## What to produce
Please repeat the lines below exactly. Begin with the line containing "match Strings.Byte.of_N a, bytes_of_str_lit" and go on through the line containing "Definition slice (s".

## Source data
»»

(** * Transcript analyzer: response rescue, retry control, request handling

    A shallow embedding of [src/app.py] and [src/utils/groq_utils.py], and
    the properties of the specification checked against it.

    - A Python [str] is the list of its code points ([list char], a code
      point being a number).
    - The values that [json.loads] returns are the inductive type [json]; a
      Python [dict] is an association list in insertion order with unique
      keys; [JNull] is [None].
    - [json.loads] and [re.search] are library functions: they are given
      here as a decoder that reads the text once, with a lexer and a
      stack of open containers, and as a backtracking matcher for the
      three patterns that the code uses.
    - Effects (printing, logging, HTTP posts, sleeping, the CSV file) are
      threaded through an explicit [world]; an exception is the [Raise]
      outcome of the monad [M].
    - What the surroundings decide (the API key, what each HTTP post does,
      whether the file system, the clock or standard output refuse what
      they are asked) is read from an [env] record.
    - Of the limits of the interpreter, those that [json.loads] applies
      are part of the decoder: the number of digits that [int()] converts
      and the depth of nesting that the recursion depth allows; the
      environment gives their values.  Left out are running out of
      memory; what else a stack that is all but used up does (a mistake
      found by the scanner with fewer than three levels left is reported
      as a [RecursionError]; a value nested as deep as the decoder could
      just take may be too deep for [jsonify]); and what is raised
      outside [Exception] ([KeyboardInterrupt], [SystemExit]).
    - A formatted message is kept piece by piece ([message]): literal text,
      and values whose text Python's [str()] decides.

    The file has the definitions first (strings, JSON, patterns, the
    runtime, the two source files, the vocabulary of the statements) and
    then the lemmas and the theorems, claim by claim. *)

From Stdlib Require Import List ZArith NArith QArith Lia Bool Arith.
From Stdlib Require Strings.Byte.
Import ListNotations.

Set Implicit Arguments.

(* ================================================================== *)
(** * Strings *)

(** A character is its code point. *)
Definition char := N.

(** One-character literals, ["{"%cp] for the code point of a brace. *)
Definition char_of_bytes (l : list Byte.byte) : option N :=
  match l with
  | [b] => Some (Strings.Byte.to_N b)
  | _ => None
  end.

Definition bytes_of_char (c : N) : option (list Byte.byte) :=
  match Strings.Byte.of_N c with
  | Some b => Some [b]
  | None => None
  end.

Declare Scope cp_scope.
Delimit Scope cp_scope with cp.
String Notation N char_of_bytes bytes_of_char : cp_scope.
Bind Scope cp_scope with char.

Definition str := list char.

Inductive str_lit := lit_nil | lit_cons (a : char) (s : str_lit).

Fixpoint str_lit_of_bytes (l : list Byte.byte) : str_lit :=
  match l with
  | [] => lit_nil
  | b :: l' => lit_cons (Strings.Byte.to_N b) (str_lit_of_bytes l')
  end.

Fixpoint bytes_of_str_lit (s : str_lit) : option (list Byte.byte) :=
  match s with
  | lit_nil => Some []
  | lit_cons a s' =>
      match Strings.Byte.of_N a, bytes_of_str_lit s' with
      | Some b, Some l => Some (b :: l)
      | _, _ => None
      end
  end.

Declare Scope str_scope.
Delimit Scope str_scope with str.
#[warnings="-via-type-remapping,-via-type-mismatch"] String Notation str str_lit_of_bytes bytes_of_str_lit
  (via str_lit mapping [[nil] => lit_nil, [cons] => lit_cons]) : str_scope.

Local Open Scope list_scope.
Local Open Scope str_scope.

Module PyStr.

Definition code (c : char) : N := c.

Definition chr_eqb (a b : char) : bool := N.eqb a b.

Fixpoint eqb (a b : str) : bool :=
  match a, b with
  | [], [] => true
  | x :: a', y :: b' => chr_eqb x y && eqb a' b'
  | _, _ => false
  end.

(** The code points for which [str.isspace] holds: the characters that
    [str.strip()] removes. *)
Definition whitespace : list char :=
  [9; 10; 11; 12; 13; 28; 29; 30; 31; 32; 133; 160; 5760;
   8192; 8193; 8194; 8195; 8196; 8197; 8198; 8199; 8200; 8201; 8202;
   8232; 8233; 8239; 8287; 12288]%N.

Definition isspace (c : char) : bool := existsb (chr_eqb c) whitespace.

Fixpoint lstrip (s : str) : str :=
  match s with
  | [] => []
  | c :: s' => if isspace c then lstrip s' else s
  end.

Definition rstrip (s : str) : str := rev (lstrip (rev s)).

(** [s.strip()] *)
Definition strip (s : str) : str := rstrip (lstrip s).

(** [s.startswith(p)] *)
Fixpoint startswith (s p : str) : bool :=
  match p, s with
  | [], _ => true
  | a :: p', b :: s' => chr_eqb a b && startswith s' p'
  | _ :: _, [] => false
  end.

(** [len(s)] *)
Definition len (s : str) : Z := Z.of_nat (length s).

(** [s[a:b]] with Python's treatment of negative and out-of-range bounds. *)
Definition slice (s : str) (a b : Z) : str :=
  let n := len s in
  let norm i := (if i <? 0 then Z.max 0 (i + n) else Z.min i n)%Z in
  let lo := norm a in
  let hi := norm b in
  firstn (Z.to_nat (hi - lo)) (skipn (Z.to_nat lo) s).

(** [s[:n]] *)
Definition prefix (s : str) (n : nat) : str := firstn n s.

(** Lower case of one character, for the letters up to U+00FF.  Beyond,
    a character is left as it is: Python lower-cases none of those to a
    letter of the three sentiment words alone (U+212A gives [k], U+0130
    gives [i] followed by U+0307), so which strings lower-case to one of the
    words, and to which, is as in Python. *)
Definition lower_char (c : char) : char :=
  let n := code c in
  if ((65 <=? n) && (n <=? 90)
      || (192 <=? n) && (n <=? 222) && negb (n =? 215))%N
  then (n + 32)%N else c.

(** [s.lower()] *)
Definition lower (s : str) : str := map lower_char s.

(** [needle in hay] for two strings *)
Fixpoint contains (hay needle : str) : bool :=
  startswith hay needle ||
  match hay with
  | [] => false
  | _ :: hay' => contains hay' needle
  end.

(** Test data is written with ['] where the text has a double quote. *)
Definition dq : char := 34%N.
Definition q (s : str) : str :=
  map (fun c => if chr_eqb c "'" then dq else c) s.

End PyStr.

(* ================================================================== *)
(** * JSON values and [json.loads] *)

Module Json.

(** The Python value of a JSON document.  [JNull] is Python's [None].
    A number written without fraction and exponent is an [int]; any other
    number is a [float], kept as the decimal [m * 10^e] that was written:
    of its rounding to a double the code can only tell whether it gives
    zero. *)
#[warnings="-register-all"] Inductive json :=
| JNull
| JBool (b : bool)
| JInt (z : Z)
| JFloat (m e : Z)
| JNaN
| JInf (neg : bool)
| JStr (s : str)
| JArr (l : list json)
| JObj (d : list (str * json)).

Definition dict := list (str * json).

(** [d.get(k)], [None] when absent *)
Fixpoint dict_get (d : dict) (k : str) : option json :=
  match d with
  | [] => None
  | (k', v) :: d' => if PyStr.eqb k k' then Some v else dict_get d' k
  end.

(** [k in d] *)
Definition dict_has (d : dict) (k : str) : bool :=
  match dict_get d k with Some _ => true | None => false end.

(** [d[k] = v]: an existing key keeps its place, a new key goes last. *)
Fixpoint dict_set (d : dict) (k : str) (v : json) : dict :=
  match d with
  | [] => [(k, v)]
  | (k', v') :: d' =>
      if PyStr.eqb k k' then (k', v) :: d' else (k', v') :: dict_set d' k v
  end.

(** The decimal [m * 10^e] is read as the float zero when it does not
    exceed half of the smallest positive double, [2^-1075]. *)
Definition reads_as_zero (m e : Z) : bool :=
  (Z.abs m * 2 ^ 1075 <=? 10 ^ (- e))%Z.

(** Python truthiness, as tested by [if not result]. *)
Definition truthy (v : json) : bool :=
  match v with
  | JNull => false
  | JBool b => b
  | JInt z => negb (z =? 0)%Z
  | JFloat m e => negb (reads_as_zero m e)
  | JNaN | JInf _ => true
  | JStr s => match s with [] => false | _ => true end
  | JArr l => match l with [] => false | _ => true end
  | JObj d => match d with [] => false | _ => true end
  end.

(** ** Lexer

    As the scanner of the [json] module does: digits and literals are
    ASCII, white space is one of four characters, a string holds no raw
    control character, and a [\uXXXX] escape may be one half of a
    surrogate pair. *)

Inductive token :=
| TLBrace | TRBrace | TLBracket | TRBracket | TColon | TComma
| TScalar (v : json).

Definition is_ws (c : char) : bool :=
  let n := PyStr.code c in ((n =? 32) || (n =? 9) || (n =? 10) || (n =? 13))%N.

Definition is_digit (c : char) : bool :=
  let n := PyStr.code c in ((48 <=? n) && (n <=? 57))%N.

Definition is_letter (c : char) : bool :=
  let n := PyStr.code c in
  ((65 <=? n) && (n <=? 90) || (97 <=? n) && (n <=? 122))%N.

(** Characters of numbers and of the literals [null], [true], [false],
    [NaN], [Infinity], [-Infinity]. *)
Definition is_atom_char (c : char) : bool :=
  is_digit c || is_letter c
  || PyStr.chr_eqb c "+" || PyStr.chr_eqb c "-" || PyStr.chr_eqb c ".".

Definition digit_val (c : char) : Z := Z.of_N (PyStr.code c) - 48.

Definition digits_val (s : str) : Z :=
  fold_left (fun acc c => 10 * acc + digit_val c)%Z s 0%Z.

Fixpoint span (p : char -> bool) (s : str) : str * str :=
  match s with
  | [] => ([], [])
  | c :: s' =>
      if p c then let (a, b) := span p s' in (c :: a, b) else ([], s)
  end.

(** The whole of [s] as a JSON number: an optional minus, an integer part
    without leading zero, an optional fraction, an optional exponent. *)
Definition number (s : str) : option json :=
  let (neg, s1) :=
    match s with
    | c :: s' => if PyStr.chr_eqb c "-" then (true, s') else (false, s)
    | [] => (false, s)
    end in
  let sign z := if neg then (- z)%Z else z in
  let (ip, s2) := span is_digit s1 in
  let ip_ok :=
    match ip with
    | [] => false
    | c :: rest =>
        match rest with [] => true | _ => negb (PyStr.chr_eqb c "0") end
    end in
  if negb ip_ok then None else
  let frac :=
    match s2 with
    | c :: s' =>
        if PyStr.chr_eqb c "." then
          let (fp, s3) := span is_digit s' in
          match fp with [] => None | _ => Some (Some fp, s3) end
        else Some (None, s2)
    | [] => Some (None, s2)
    end in
  match frac with
  | None => None
  | Some (fp, s3) =>
      let expo :=
        match s3 with
        | [] => Some None
        | c :: s' =>
            if PyStr.chr_eqb c "e" || PyStr.chr_eqb c "E" then
              let (eneg, s4) :=
                match s' with
                | d :: s'' =>
                    if PyStr.chr_eqb d "-" then (true, s'')
                    else if PyStr.chr_eqb d "+" then (false, s'')
                    else (false, s')
                | [] => (false, s')
                end in
              let (ep, s5) := span is_digit s4 in
              match ep, s5 with
              | _ :: _, [] =>
                  Some (Some (if eneg then - digits_val ep
                              else digits_val ep)%Z)
              | _, _ => None
              end
            else None
        end in
      match expo with
      | None => None
      | Some ex =>
          match fp, ex with
          | None, None => Some (JInt (sign (digits_val ip)))
          | _, _ =>
              let fd := match fp with Some f => f | None => [] end in
              let e := match ex with Some e => e | None => 0%Z end in
              Some (JFloat (sign (digits_val (ip ++ fd)))
                           (e - Z.of_nat (length fd)))
          end
      end
  end.

Definition atom (s : str) : option json :=
  if PyStr.eqb s "null" then Some JNull
  else if PyStr.eqb s "true" then Some (JBool true)
  else if PyStr.eqb s "false" then Some (JBool false)
  else if PyStr.eqb s "NaN" then Some JNaN
  else if PyStr.eqb s "Infinity" then Some (JInf false)
  else if PyStr.eqb s "-Infinity" then Some (JInf true)
  else number s.
Lemma length_updatedSwitches sw db :
  length (updatedSwitches sw db) = length sw.
Proof. unfold updatedSwitches. apply length_imap. Qed.

End WriterFacts.

(** C6 (amended): applying a decision updates every held switch
    optimistically and issues one write per switch without looking at any
    outcome: the held list afterwards is the optimistic one whichever
    writes fail, and no error is surfaced. Only the manual toggle tracks
    its write: when it fails the toggled relay, and no other, is set to the
    negation of the requested state and an "Update Failed" notification is
    raised; when it succeeds the requested state stays. *)
Theorem decision_writes_are_not_tracked :
  ∀ (act act' : Actions) (a : App) (db : list bool),
    switches (updateAllSwitches act a db) = updatedSwitches (switches a) db
    ∧ switches (updateAllSwitches act a db)
      = switches (updateAllSwitches act' a db)
    ∧ toasts (updateAllSwitches act a db) = toasts a
    ∧ length (writes (updateAllSwitches act a db))
      = (length (writes a) + length (switches a))%nat
    ∧ (∀ k checked i target,
         findIndex k (switches a) = Some (i, target) →
         let result := updateSwitchState act k (name target) checked in
         let a' := handleSwitchChange act a k checked in
         writes a'
         = writes a ++ [mkWriteCall k (name target) checked (success result)]
         ∧ (success result = false →
            switches a' = setStateOf k (negb checked) (switches a)
            ∧ toasts a' = toasts a ++ [mkToast true "Update Failed"])
         ∧ (success result = true →
            switches a' = setStateOf k checked (switches a)
            ∧ toasts a' = toasts a)).
Proof.
  intros act act' a db.
  split; [reflexivity|]. split; [reflexivity|]. split; [reflexivity|].
  split.
  { rewrite writes_updateAllSwitches, length_app, length_fmap.
    now rewrite length_updatedSwitches. }
  intros k checked i target Hf result a'.
  subst a'. unfold handleSwitchChange. rewrite Hf. fold result.
  destruct (success result) eqn:Hs.
  - split; [reflexivity|]. split; [discriminate|]. intros _. split; reflexivity.
  - split; [reflexivity|]. split; [|discriminate]. intros _.
    split; [|reflexivity]. cbn. apply setStateOf_twice.
Qed.
Lemma erase_swap_quantized (where_ : Z) (s s' : soa) :
  soa_quantized s -> 0 <= where_ ->
  erase_swap where_ s = Done s' -> soa_quantized s'.
Proof.
  intros Hq Hw H. pose proof Hq as [Hsz H16 Hmax Hn Hl].
  unfold erase_swap in H.
  destruct (Z.leb_spec (mysize s) where_); [injection H as <-; exact Hq|].
  apply bind_Done in H as (cols & Hcols & H). injection H as <-.
  unfold base_erase_swap in Hcols.
  apply each_column_lengths with (cap := mycapacity s) in Hcols
    as [Hlen Hall]; [|intros c c'; apply swap_cells_length|exact Hl].
  rewrite size_t_small by (pows; lia).
  split; simpl; try assumption; lia.
Qed.

Lemma erase_shift_quantized (where_ : Z) (s s' : soa) :
  soa_quantized s -> 0 <= where_ ->
  erase_shift where_ s = Done s' -> soa_quantized s'.
Proof.
  intros Hq Hw H. pose proof Hq as [Hsz H16 Hmax Hn Hl].
  unfold erase_shift in H.
  destruct (Z.leb_spec (mysize s) where_); [injection H as <-; exact Hq|].
  apply bind_Done in H as (cols & Hcols & H). injection H as <-.
  unfold base_erase_shift in Hcols.
  apply each_column_lengths with (cap := mycapacity s) in Hcols
    as [Hlen Hall]; [| |exact Hl].
  - rewrite size_t_small by (pows; lia).
    split; simpl; try assumption; lia.
  - intros c c' Hf. apply bind_Done in Hf as (v & _ & Hf).
    apply memmove_Done in Hf as [Hm _];
      [exact Hm|lia|apply size_t_range|apply size_t_range].
Qed.

Lemma swap_entries_quantized (first second : Z) (s s' : soa) :
  soa_quantized s -> swap_entries first second s = Done s' -> soa_quantized s'.
Proof.
  intros Hq H. pose proof Hq as [Hsz H16 Hmax Hn Hl].
  unfold swap_entries in H.
  destruct (_ || _); [injection H as <-; exact Hq|].
  apply bind_Done in H as (cols & Hcols & H). injection H as <-.
  unfold base_swap_entries in Hcols.
  apply each_column_lengths with (cap := mycapacity s) in Hcols
    as [Hlen Hall]; [|intros c c'; apply swap_cells_length|exact Hl].
  split; simpl; try assumption; lia.
Qed.

Lemma soa_step_quantized (s s' : soa) :
  soa_quantized s -> soa_step s s' -> soa_quantized s'.
Proof.
  intros Hq Hstep.
  destruct Hstep as [ | alloc n ok s' Hn H | alloc ok s' H
                    | alloc n ok s' Hn H | alloc n initvals ok s' Hn H
                    | alloc row ok s' Hrow H | alloc ok s' H
                    | alloc w row ok s' Hw Hrow H | s' H | w s' Hw H
                    | w s' Hw H | a b s' Ha Hb H ].
  - destruct Hq as [? ? ? ? ?]. split; simpl; try assumption. lia.
  - apply (reserve_quantized _ _ _ _ _ Hq Hn H).
  - apply (shrink_to_fit_quantized _ _ _ _ Hq H).
  - apply (resize_quantized _ _ _ _ _ Hq Hn H).
  - apply (resize_with_quantized _ _ _ _ _ _ Hq Hn H).
  - apply (push_back_quantized _ _ _ _ _ Hq Hrow H).
  - rewrite emplace_back_push_back in H.
    apply (push_back_quantized _ _ _ _ _ Hq (length_fmap _ _) H).
  - apply (insert_quantized _ _ _ _ _ _ Hq Hw Hrow H).
  - apply (pop_back_quantized _ _ Hq H).
  - apply (erase_swap_quantized w s s' Hq ltac:(lia) H).
  - apply (erase_shift_quantized w s s' Hq ltac:(lia) H).
  - apply (swap_entries_quantized _ _ _ _ Hq H).
Qed.

(** X12.  Every call of a public operation of [soa] other than
    [deserialize] that returns keeps the store invariant, whatever it
    returns, when the block of the capacity it leaves is one an allocation
    can return (at most [PTRDIFF_MAX] bytes; a [reserve] or [resize] whose
    byte count has wrapped around leaves arrays that are shorter than the
    capacity).  In every state a default-constructed [soa] reaches through
    such calls, wrapped around or not, the capacity is a multiple of 16 and
    the size is at most the capacity. *)
Theorem soa_operations_keep_invariant :
  (forall s s', soa_invariant s -> soa_step s s' ->
     size_per_entry * capacity s' <= PTRDIFF_MAX -> soa_invariant s') /\
  (forall s, soa_reachable s ->
     capacity s mod 16 = 0 /\ 0 <= size s <= capacity s).
Proof.
  split; [apply soa_step_invariant|].
  intros s Hreach.
  assert (Hq : soa_quantized s).
  { induction Hreach as [|s s' _ IH Hstep]; [apply soa_new_quantized|].
    apply (soa_step_quantized s s' IH Hstep). }
  split; [apply (quant_16 _ Hq)|apply (quant_size _ Hq)].
Qed.

(** ** Binary search *)

Lemma lower_bound_loop_bisect (lt : val -> val -> bool) (goal : val)
    (col : list val) (fuel : nat) :
  forall left right,
    lower_bound_loop lt fuel col goal left right
    = bisect (fun x => lt x goal) fuel col left right.
Proof.
  induction fuel as [|fuel IH]; intros left right; [reflexivity|].
  cbn [lower_bound_loop bisect]. destruct (left <? right); [|reflexivity].
  destruct (rd col _) as [x| | |]; try reflexivity.
  cbn [mbind outcome_bind]. rewrite !IH. reflexivity.
Qed.

Lemma upper_bound_loop_bisect (lt : val -> val -> bool) (goal : val)
    (col : list val) (fuel : nat) :
  forall left right,
    upper_bound_loop lt fuel col goal left right
    = bisect (fun x => negb (lt goal x)) fuel col left right.
Proof.
  induction fuel as [|fuel IH]; intros left right; [reflexivity|].
  cbn [upper_bound_loop bisect]. destruct (left <? right); [|reflexivity].
  destruct (rd col _) as [x| | |]; try reflexivity.
  cbn [mbind outcome_bind]. rewrite !IH. destruct (lt goal x); reflexivity.
Qed.

(** The search returns after as many probes as the width of the range has
    bits, inside the range; on a column that [right_of] splits into a left
    part where it holds and a right part where it does not, it returns the
    place where the right part starts. *)
Lemma bisect_spec (right_of : val -> bool) (col : list val) (n : Z) :
  n <= Z.of_nat (length col) -> n <= 2 ^ 63 ->
  forall (f : nat) (left right : Z),
    0 <= left <= right -> right <= n -> right - left < 2 ^ Z.of_nat f ->
    exists p, bisect right_of (S f) col left right = Done p /\
      left <= p <= right /\
      ((forall i j x y, 0 <= i <= j -> j < n ->
          col !! Z.to_nat i = Some x -> col !! Z.to_nat j = Some y ->
          right_of y = true -> right_of x = true) ->
       (forall i x, 0 <= i < left -> col !! Z.to_nat i = Some x ->
          right_of x = true) ->
       (forall i x, right <= i < n -> col !! Z.to_nat i = Some x ->
          right_of x = false) ->
       (forall i x, 0 <= i < p -> col !! Z.to_nat i = Some x ->
          right_of x = true) /\
       (forall i x, p <= i < n -> col !! Z.to_nat i = Some x ->
          right_of x = false)).
Proof.
  intros Hlen Hn. induction f as [|f IH]; intros left right Hl Hr Hw.
  - change (2 ^ Z.of_nat 0) with 1 in Hw. assert (left = right) by lia. subst.
    exists right. cbn [bisect]. rewrite Z.ltb_irrefl.
    split; [reflexivity|]. split; [lia|]. auto.
  - rewrite Nat2Z.inj_succ, Z.pow_succ_r in Hw by lia.
    cbn [bisect]. destruct (Z.ltb_spec left right) as [Hlt|Hge].
    + assert (Hsum : size_t (left + right) = left + right)
        by (apply size_t_small; pows; lia).
      rewrite Hsum. set (middle := (left + right) / 2).
      assert (Hmid : left <= middle < right).
      { subst middle. pose proof (Z.div_mod (left + right) 2 ltac:(lia)).
        pose proof (Z.mod_pos_bound (left + right) 2 ltac:(lia)). lia. }
      assert (Hhalf : right - (middle + 1) < 2 ^ Z.of_nat f /\
                      middle - left < 2 ^ Z.of_nat f).
      { subst middle. pose proof (Z.div_mod (left + right) 2 ltac:(lia)).
        pose proof (Z.mod_pos_bound (left + right) 2 ltac:(lia)). lia. }
      destruct (lookup_lt_is_Some_2 col (Z.to_nat middle)) as [x Hx]; [lia|].
      rewrite (proj2 (rd_Done col middle x)) by (split; [lia|exact Hx]).
      cbn [mbind outcome_bind].
      rewrite (size_t_small (middle + 1)) by (pows; lia).
      destruct (right_of x) eqn:Ex.
      * destruct (IH (middle + 1) right ltac:(lia) Hr ltac:(lia))
          as (p & Hp & Hrange & Hpart).
        exists p. split; [exact Hp|]. split; [lia|].
        intros Hsplit Hleft Hright. apply Hpart; [exact Hsplit| |exact Hright].
        intros i y Hi Hy.
        apply (Hsplit i middle y x); (lia || assumption).
      * destruct (IH left middle ltac:(lia) ltac:(lia) ltac:(lia))
          as (p & Hp & Hrange & Hpart).
        exists p. split; [exact Hp|]. split; [lia|].
        intros Hsplit Hleft Hright. apply Hpart; [exact Hsplit|exact Hleft|].
        intros i y Hi Hy. destruct (right_of y) eqn:Ey; [|reflexivity].
        rewrite <- Ex. symmetry.
        apply (Hsplit middle i x y); (lia || assumption).
    + assert (left = right) by lia. subst. exists right.
      split; [reflexivity|]. split; [lia|]. auto.
Qed.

««

## Task output
      match Strings.Byte.of_N a, bytes_of_str_lit s' with
      | Some b, Some l => Some (b :: l)
      | _, _ => None
      end
  end.

Declare Scope str_scope.
Delimit Scope str_scope with str.
#[warnings="-via-type-remapping,-via-type-mismatch"] String Notation str str_lit_of_bytes bytes_of_str_lit
  (via str_lit mapping [[nil] => lit_nil, [cons] => lit_cons]) : str_scope.

Local Open Scope list_scope.
Local Open Scope str_scope.

Module PyStr.

Definition code (c : char) : N := c.

Definition chr_eqb (a b : char) : bool := N.eqb a b.

Fixpoint eqb (a b : str) : bool :=
  match a, b with
  | [], [] => true
  | x :: a', y :: b' => chr_eqb x y && eqb a' b'
  | _, _ => false
  end.

(** The code points for which [str.isspace] holds: the characters that
    [str.strip()] removes. *)
Definition whitespace : list char :=
  [9; 10; 11; 12; 13; 28; 29; 30; 31; 32; 133; 160; 5760;
   8192; 8193; 8194; 8195; 8196; 8197; 8198; 8199; 8200; 8201; 8202;
   8232; 8233; 8239; 8287; 12288]%N.

Definition isspace (c : char) : bool := existsb (chr_eqb c) whitespace.

Fixpoint lstrip (s : str) : str :=
  match s with
  | [] => []
  | c :: s' => if isspace c then lstrip s' else s
  end.

Definition rstrip (s : str) : str := rev (lstrip (rev s)).

(** [s.strip()] *)
Definition strip (s : str) : str := rstrip (lstrip s).

(** [s.startswith(p)] *)
Fixpoint startswith (s p : str) : bool :=
  match p, s with
  | [], _ => true
  | a :: p', b :: s' => chr_eqb a b && startswith s' p'
  | _ :: _, [] => false
  end.

(** [len(s)] *)
Definition len (s : str) : Z := Z.of_nat (length s).

(** [s[a:b]] with Python's treatment of negative and out-of-range bounds. *)
Definition slice (s : str) (a b : Z) : str :=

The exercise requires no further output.